▶ **Work instruction**
Search the material below for the word "true". Copy every line where it is found.

▶ **Input records**

(* ===== verification/Lora.v ===== *)
(** * LoRA adapters (pipelines/lora/lora.py, pipelines/lora/modulev3.py,
      serve/scheduler/lora_scheduler_utils.py)

    The adapters a server has loaded, the ones that hold a device slot (least recently
    used first), the scheduler's test for activating one more, and the routing of a
    batch to adapter slots. An adapter's weights are an abstract type; the device
    buffers packed from them and the graph's symbolic inputs are not modelled. *)

From Stdlib Require Import Ascii.
From stdpp Require Import sorting.
From S2P Require Import Prelude Dict.

(** ** The cache of active adapters ([_LoRALRUCache]) *)
Module LoRALRUCache.

Record t {V : Type} := mk {
  _cache : list (string * (V * Z));
  _max_size : Z;
  _free_slots : gset Z;
  _name_to_slot : gmap string Z
}.
Arguments t V : clear implicits.

Section Cache.
Context {V : Type}.
Implicit Types c : t V.

Definition init (max_size : Z) : t V := mk _ [] max_size (list_to_set (zrange 0 max_size)) ∅.

Definition contains (key : string) c : bool := bool_decide (key ∈ OrderedDict.keys (_cache c)).
Definition length c : Z := len (_cache c).

Definition set_cache (x : list (string * (V * Z))) c : t V :=
  mk _ x (_max_size c) (_free_slots c) (_name_to_slot c).
Definition set_free_slots (x : gset Z) c : t V := mk _ (_cache c) (_max_size c) x (_name_to_slot c).
Definition set_name_to_slot (x : gmap string Z) c : t V :=
  mk _ (_cache c) (_max_size c) (_free_slots c) x.

Definition move_to_end (key : string) : M (t V) unit :=
  let! c := get in
  let! d := of_outcome (OrderedDict.move_to_end key true (_cache c)) in
  modify (set_cache d).

Definition get_ (key : string) : M (t V) (option V * option Z) :=
  let! c := get in
  if negb (contains key c) then ret (None, None) else
  move_to_end key;;
  let! c := get in
  let! '(v, slot) := of_option KeyError (OrderedDict.lookup key (_cache c)) in
  ret (Some v, Some slot).

Definition get_slot (key : string) c : option Z := _name_to_slot c !! key.

Definition next_slot c : option Z :=
  match elements (_free_slots c) with
  | [] => None
  | s :: l => Some (foldl Z.min s l)
  end.

(** Evict the least recently used entry; its key and the slot it frees. *)
Definition evict_first : M (t V) (string * Z) :=
  let! c := get in
  let! '((evicted_key, (_, freed_slot)), rest) := of_outcome (OrderedDict.popitem_first (_cache c)) in
  modify (set_cache rest);;
  raise_if (bool_decide (_name_to_slot c !! evicted_key = None)) KeyError;;
  modify (set_name_to_slot (delete evicted_key (_name_to_slot c)));;
  modify (set_free_slots ({[ freed_slot ]} ∪ _free_slots c));;
  ret (evicted_key, freed_slot).

Definition put (key : string) (value : V) (slot : option Z) : M (t V) (option string * option Z) :=
  let! c := get in
  if contains key c then move_to_end key;; ret (None, None) else
  let! '(slot, evicted) :=
    (match slot with
     | Some slot => ret (Some slot, (None, None))
     | None =>
         match next_slot c with
         | Some slot => ret (Some slot, (None, None))
         | None =>
             if length c >=? _max_size c then
               let! '(evicted_key, freed_slot) := evict_first in
               ret (Some freed_slot, (Some evicted_key, Some freed_slot))
             else ret (None, (None, None))
         end
     end) in
  let! _ := (match slot with
     | None => ret tt
     | Some slot =>
         modify (λ c, set_cache (OrderedDict.set key (value, slot) (_cache c)) c);;
         modify (λ c, set_name_to_slot (<[key := slot]> (_name_to_slot c)) c);;
         modify (λ c, set_free_slots (_free_slots c ∖ {[ slot ]}) c)
     end) in
  ret evicted.

Definition remove (key : string) : M (t V) (bool * option Z) :=
  let! c := get in
  match OrderedDict.lookup key (_cache c) with
  | None => ret (false, None)
  | Some (_, slot) =>
      modify (set_cache (OrderedDict.delete key (_cache c)));;
      raise_if (bool_decide (_name_to_slot c !! key = None)) KeyError;;
      modify (set_name_to_slot (delete key (_name_to_slot c)));;
      modify (set_free_slots ({[ slot ]} ∪ _free_slots c));;
      ret (true, Some slot)
  end.

Definition clear : M (t V) unit :=
  modify (λ c, mk _ [] (_max_size c) (list_to_set (zrange 0 (_max_size c))) ∅).

Definition keys c : list string := OrderedDict.keys (_cache c).
Definition values c : list (V * Z) := OrderedDict.values (_cache c).
Definition items c : list (string * (V * Z)) := _cache c.

End Cache.
End LoRALRUCache.

(** ** The adapter manager *)
Inductive LoRAStatus :=
| SUCCESS | LOAD_NAME_EXISTS | UNLOAD_NAME_NONEXISTENT | LOAD_ERROR | UNLOAD_ERROR
| LOAD_INVALID_PATH | LOAD_INVALID_ADAPTER | UNSPECIFIED_ERROR.
#[export] Instance LoRAStatus_eq_dec : EqDecision LoRAStatus.
Proof. solve_decision. Defined.

(** [s.partition("=")]: the part before the first separator and the part after it. *)
Fixpoint partition_eq (s : string) : string * string :=
  match s with
  | EmptyString => (EmptyString, EmptyString)
  | String c s =>
      if decide (c = "="%char) then (EmptyString, s)
      else let '(a, b) := partition_eq s in (String c a, b)
  end.

(** Reading adapters from disk or from a model hub: [resolve] finds a local directory,
    [load] reads the adapter [name] from it (a malformed one raises), [path_of] is the
    path the adapter was read from. *)
Class AdapterStore := {
  LoRAModel : Type;
  resolve_adapter_path : string → option string;
  load_unfused : string → string → outcome LoRAModel;
  path_of : LoRAModel → string
}.

Module LoRAManagerV3.

Record t `{AdapterStore} := mk {
  base_model_path : string;
  max_num_loras : Z;
  (** insertion-ordered *)
  _loras : list (string * LoRAModel);
  _active_loras : LoRALRUCache.t LoRAModel
}.

Definition _NO_ACTIVE_LORA : Z := -1.

Section Manager.
Context `{AdapterStore}.
Implicit Types m : t.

▶ **Task result**
  let! d := of_outcome (OrderedDict.move_to_end key true (_cache c)) in
      ret (true, Some slot)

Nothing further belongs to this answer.